Marx and Spencer (2003)

Book Review from the November 2003 issue of the Socialist Standard

The First Darwinian Left. Socialism and Darwinism 1859-1914. By David Stack, New Clarion Press, 2003.

This book is in part a reply to Peter Singer's A Darwinian Left: Politics, Evolution and Co-operation (reviewed in the April 2001 Socialist Standard) in which he agreed with those who have turned Darwinism into a theory of biological determinism and pleaded for reformists to become biological determinists too.

Stack points out that, when Darwin's theory was first making headway at the end of the 19th century, amongst its prominent advocates were Socialists and leftwing reformists. Only, what they saw in Darwin was not a theory of biological determinism but a theory of evolution that could also be applied to human society.

Reformists, such as Ramsay MacDonald of the ILP in Britain and Edouard Bernstein in Germany, saw Darwin's theory of evolution, when applied to society, as backing their case for a gradual reform of society. According to them, since society was a sort of organism it could not be changed mechanically or forcibly by a political revolution but could only change gradually, organically, through slow evolution. Hence Bernstein's agreement to call the English translation of his 1899 criticism of Marxism, sponsored by MacDonald's ILP in 1909, Evolutionary Socialism. All this is examined in detail by Stack.

But it wasn't just reformists and gradualists who were influenced by the idea that society was an organism and that it, too, evolved. In fact, this did not come from Darwin himself at all but rather, in Britain, from the philosopher Herbert Spencer (1820-1903). The early members of the Socialist Party were influenced by Spencer, as can be seen the volumes of his Principles of Sociology, inherited from an early member, lying unread today on the shelves of our party's library. There were also favourable references to Spencer in the 1910 SPGB pamphlet on religion and in early articles in the Socialist Standard: e.g., the front-page article of the December 1906 issue was entitled "Is Society an Organism?", to which the unequivocal answer was given: "Herbert Spencer and others have so firmly established the fact of the organic nature of Society that one is surprised to find it brought into question".

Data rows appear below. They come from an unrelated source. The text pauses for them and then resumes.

(* ===== verification/H3Adapter.v ===== *)
(** * The adapter seen as a whole

    The rest of [h3_compat.rs]: a bidirectional stream passes each call to the half it
    concerns and can be split, the connection adapter passes requests for streams to
    its opener, and closing hands the request to a task that asks the driver. *)

From stdpp Require Import gmap.
From S2P Require Import Prelude CoreTypes Connection ConnSend Mpsc Endpoint Driven DrivenApp H3Compat.

Section bidi.
Context {P : PermitMpsc}.

Notation WriteTx := (PChan (Z * WriteCmd)).

(** [send_id] and [recv_id]. *)
Definition send_id (s : H3SendStream) : Z := hs_h3_id s.
Definition recv_id (s : H3RecvStream) : Z := hr_h3_id s.

(** A call on the sending half of a pair. *)
Definition on_send {A} (f : H3SendStream -> WriteTx -> A * (H3SendStream * WriteTx)) (s : H3BidiStream) (tx : WriteTx)
    : A * (H3BidiStream * WriteTx) :=
  let '(r, (h, tx)) := f (hb_send s) tx in (r, (mkH3Bidi h (hb_recv s), tx)).

Definition bidi_poll_ready := on_send poll_ready.
Definition bidi_send_data (s : H3BidiStream) (tx : WriteTx) (chunks : list (list Z)) :=
  on_send (fun h tx => send_data h tx chunks) s tx.
Definition bidi_poll_finish := on_send poll_finish.
Definition bidi_reset (s : H3BidiStream) (tx : WriteTx) (reset_code : Z) : WriteTx := h3_reset (hb_send s) tx reset_code.
Definition bidi_send_id (s : H3BidiStream) : Z := send_id (hb_send s).
Definition bidi_stop_sending (s : H3BidiStream) (tx : WriteTx) (error_code : Z) : WriteTx := h3_stop_sending (hb_recv s) tx error_code.
Definition bidi_recv_id (s : H3BidiStream) : Z := recv_id (hb_recv s).
Definition split_halves (s : H3BidiStream) : H3SendStream * H3RecvStream := (hb_send s, hb_recv s).

(** The calls [h3] makes on a stream that is not split. *)
Inductive bidi_call :=
| BReady | BData (chunks : list (list Z)) | BFinish | BReset (code : Z) | BStop (code : Z).

Definition bidi_step (st : H3BidiStream * WriteTx) (c : bidi_call) : H3BidiStream * WriteTx :=
  let '(s, tx) := st in
  match c with
  | BReady => (bidi_poll_ready s tx).2
  | BData chunks => (bidi_send_data s tx chunks).2
  | BFinish => (bidi_poll_finish s tx).2
  | BReset code => (s, bidi_reset s tx code)
  | BStop code => (s, bidi_stop_sending s tx code)
  end.

Lemma bidi_step_ids s tx c s' tx' : bidi_step (s, tx) c = (s', tx') ->
  bidi_send_id s' = bidi_send_id s /\ hs_stream_id (hb_send s') = hs_stream_id (hb_send s) /\ hb_recv s' = hb_recv s.
Proof.
  destruct c; cbn [bidi_step]; unfold bidi_poll_ready, bidi_send_data, bidi_poll_finish, on_send, poll_ready, send_data, poll_finish;
    intros E; repeat (case_match || simplify_eq/=); done.
Qed.

(** Whatever [h3] does to the stream, its identifiers stay those it was opened with, and
    so do those of the halves it is split into: both are the number the driver gave. *)
Theorem bidi_ids_kept id s tx calls s' tx' :
  h3_bidi_new id id = Ok s -> foldl bidi_step (s, tx) calls = (s', tx') ->
  send_id (split_halves s').1 = id /\ recv_id (split_halves s').2 = id /\ hs_stream_id (hb_send s') = id.
Proof.
  intros Hn. assert (bidi_send_id s = id /\ hs_stream_id (hb_send s) = id /\ hr_h3_id (hb_recv s) = id) as (I1 & I2 & I3).
  { revert Hn. unfold h3_bidi_new, h3_send_new, h3_recv_new, convert_stream_id. repeat case_match; intros; simplify_eq/=; done. }
  clear Hn. revert s tx I1 I2 I3. induction calls as [| c calls IH]; intros s tx I1 I2 I3; [by intros [= <- _] |].
  cbn [foldl]. destruct (bidi_step (s, tx) c) as [s1 tx1] eqn:E. apply bidi_step_ids in E as (E1 & E2 & E3).
  apply IH; by rewrite ?E1, ?E2, ?E3.
Qed.

End bidi.

Section connection.
Context {env : QuicEnv} {M : Mpsc}.

Notation Drivn := (Driven (env := env)).

(** [OpenStreams] of the connection adapter: its opener's. *)
Definition on_opener {A B} (f : OxiQuicOpenStreams -> A -> bool * B * OxiQuicOpenStreams) (c : OxiQuicH3Connection) (polled : A)
    : bool * B * OxiQuicH3Connection :=
  let '(started, r, o) := f (open_streams c) polled in
  (started, r, mkH3Connection o (pending_accept_recv c) (pending_accept_bidi c)).
Definition conn_poll_open_bidi := on_opener poll_open_bidi.
Definition conn_poll_open_send := on_opener poll_open_send.

(** [opener]: a new one, with no request in flight. *)
Definition opener (c : OxiQuicH3Connection) : OxiQuicOpenStreams := open_streams_new.

(** [close]: the spawned task asks the driver and drops the answer. *)
Definition h3_close (code : Z) (reason : list Z) (before after_ : list Reading) (d : Drivn) : option Drivn :=
  '(_, d) ← driven_close code reason before after_ d; Some d.

(** Once the task has run the driver has stopped and released the readers of every
    stream; closing again is harmless. *)
Theorem h3_close_stops code reason before after_ d d' :
  h3_close code reason before after_ d = Some d' -> closed_flag d' = true /\
  (closed_flag d = false -> read_senders d' = ∅) /\
  forall code' reason' before' after', h3_close code' reason' before' after' d' = Some d'.
Proof.
  unfold h3_close, driven_close. destruct (closed_flag d) eqn:Ed.
  - intros [= <-]. split_and!; [done | done |]. intros. by rewrite Ed.
  - destruct (driven_turn _ _) as [t |] eqn:Et; [| done]. cbn [mbind option_bind]. intros [= <-].
    assert (closed_flag (after t) = true /\ read_senders (after t) = ∅) as [-> ->]; [| done].
    revert Et. cbn [driven_turn]. destruct (flush_conn _ _) as [[[ok out] d1] |]; [| done]. cbn [mbind option_bind].
    destruct ok; cbn [negb]; [| by intros [= <-]].
    destruct (flush_conn _ _) as [[[ok' out'] d2] |]; [| done]. cbn [mbind option_bind]. by intros [= <-].
Qed.

End connection.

How did the revolutionaries refute the gradualists' arguments for evolution? Seeing society as an organism, they saw it too as having to survive by adapting to its environment (i.e., to the technological way in which its members got from the rest of nature what they needed to survive). Society in its capitalist form was based on the private ownership of the means of production, while the production process had become socialised or collective. This arrangement was ill-adapted to its environment and so society had to change, or rather had to be changed by the revolutionary action of the working class.

The view that Darwinian evolutionism did not rule out revolutionary change was given a boost, by a passage in his presidential address to the annual conference of the British Association for the Advancement of Science in Cape Town in 1905, by one of Darwin's sons, Professor George Darwin:
"The physicist, like the biologist and the historian, watched the effect of slowly varying external conditions; he saw the quality of persistence or stability gradually decaying until it vanished, when there ensued what was called in politics a revolution. These considerations led him to doubt whether biologists had been correct in looking for continuous transformation of species. Judging by analogy, they should rather expect to find slight continuous changes occurring during a long period of time, followed by a somewhat sudden transformation into a new species, or by rapid extinction".
This passage was quoted on a number of occasions in the Socialist Standard. It has to added, though, that Professor Darwin was an astronomer and mathematician not a biologist himself (though he does seem to have anticipated Stephen Jay Gould's theory of 'punctuated equilibrium').

Stack makes the point that pre-WWI Marxism was hardly influenced by the ideas of Hegel. As the pun put it, it owed more to Haeckel (a German Darwinist) than to Hegel. He offers this as a criticism but it is open to question whether Hegel would have contributed anything more, or any less, useful than Spencer. (The only people in England at the time who read Hegel were a group of Idealist philosophers in Oxford.)

Stack's book throws some interesting light on the intellectual life of the period during which our party was founded and which inevitably had some influence on it. One curious omission is any reference to Anton Pannekoek's Marxism and Darwinism that was published in English by Charles Kerr in Chicago in 1908, so falling within the period.